* **Task to complete**: Provide the number of lines below containing the word "VString", without any other words.

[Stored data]
Inductive Value :=
| VNull
| VBool (b : bool)
| VInt (i : Z)
| VHalf (x : half)
| VHalf2 (x y : half)
| VHalf3 (x y z : half)
| VHalf4 (x y z w : half)
| VFloat (x : float)
| VFloat2 (x y : float)
| VFloat3 (x y z : float)
| VFloat4 (x y z w : float)
| VDouble (x : double)
| VDouble2 (x y : double)
| VDouble3 (x y z : double)
| VDouble4 (x y z w : double)
| VToken (s : string)
| VString (s : string)
| VVariability (v : Variability.t)
| VSpecifier (s : Specifier.t)
| VTokenVector (l : list string)
| VPathVector (l : list Path)
| VListOpToken (l : ListOp string)
| VListOpPath (l : ListOp Path)
| VTimeSamples (times : list double) (values : list Value)
| VCustomData (d : list (string * Value))
| VOther (tyname : string).

Definition CustomDataType := list (string * Value).

Record TimeSamples := mkTimeSamples {
  ts_times : list double;
  ts_values : list Value
}.

Definition FieldValuePair : Type := string * Value.
Definition FieldValuePairVector := list FieldValuePair.

(** Typed extraction: [Some] iff the runtime tag is the requested one. *)
Definition get_bool (v : Value) : option bool :=
  match v with VBool b => Some b | _ => None end.
Definition get_int (v : Value) : option Z :=
  match v with VInt i => Some i | _ => None end.
Definition get_float (v : Value) : option float :=
  match v with VFloat x => Some x | _ => None end.
Definition get_double (v : Value) : option double :=
  match v with VDouble x => Some x | _ => None end.
Definition get_token (v : Value) : option string :=
  match v with VToken s => Some s | _ => None end.
Definition get_string (v : Value) : option string :=
  match v with VString s => Some s | _ => None end.
Definition get_Variability (v : Value) : option Variability.t :=
  match v with VVariability x => Some x | _ => None end.
Definition get_Specifier (v : Value) : option Specifier.t :=
  match v with VSpecifier x => Some x | _ => None end.
Definition get_token_vector (v : Value) : option (list string) :=
  match v with VTokenVector l => Some l | _ => None end.
Definition get_path_vector (v : Value) : option (list Path) :=
  match v with VPathVector l => Some l | _ => None end.
Definition get_ListOp_token (v : Value) : option (ListOp string) :=
  match v with VListOpToken l => Some l | _ => None end.
Definition get_ListOp_Path (v : Value) : option (ListOp Path) :=
  match v with VListOpPath l => Some l | _ => None end.
Definition get_TimeSamples (v : Value) : option TimeSamples :=
  match v with VTimeSamples t vs => Some (mkTimeSamples t vs) | _ => None end.
Definition get_CustomData (v : Value) : option CustomDataType :=
  match v with VCustomData d => Some d | _ => None end.

(** The type ids [UpcastType] dispatches on. *)
Inductive TypeId :=
| TYPE_ID_HALF | TYPE_ID_HALF2 | TYPE_ID_HALF3 | TYPE_ID_HALF4
| TYPE_ID_FLOAT | TYPE_ID_FLOAT2 | TYPE_ID_FLOAT3 | TYPE_ID_FLOAT4
| TYPE_ID_DOUBLE | TYPE_ID_DOUBLE2 | TYPE_ID_DOUBLE3 | TYPE_ID_DOUBLE4
| TYPE_ID_OTHER (name : string).

(** Modelled from the spec: [Value::type_name()] of value-types.hh, which
    is not among the sources ("supports ... a type-name query"): the USD
    type name of the runtime tag. The names from ["specifier"] on are those
    of the [DEFINE_TYPE_TRAIT] lines of prim-types.hh. *)
Definition type_name (v : Value) : string :=
  match v with
  | VNull => "null"
  | VBool _ => "bool"
  | VInt _ => "int"
  | VHalf _ => "half"
  | VHalf2 _ _ => "half2"
  | VHalf3 _ _ _ => "half3"
  | VHalf4 _ _ _ _ => "half4"
  | VFloat _ => "float"
  | VFloat2 _ _ => "float2"
  | VFloat3 _ _ _ => "float3"
  | VFloat4 _ _ _ _ => "float4"
  | VDouble _ => "double"
  | VDouble2 _ _ => "double2"
  | VDouble3 _ _ _ => "double3"
  | VDouble4 _ _ _ _ => "double4"
  | VToken _ => "token"
  | VString _ => "string"
  | VVariability _ => "variability"
  | VSpecifier _ => "specifier"
  | VTokenVector _ => "token[]"
  | VPathVector _ => "PathVector"
  | VListOpToken _ => "ListOpToken"
  | VListOpPath _ => "ListOpPath"
  | VTimeSamples _ _ => "TimeSamples"
  | VCustomData _ => "customData"
  | VOther n => n
  end.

* **Solution for this problem**: 3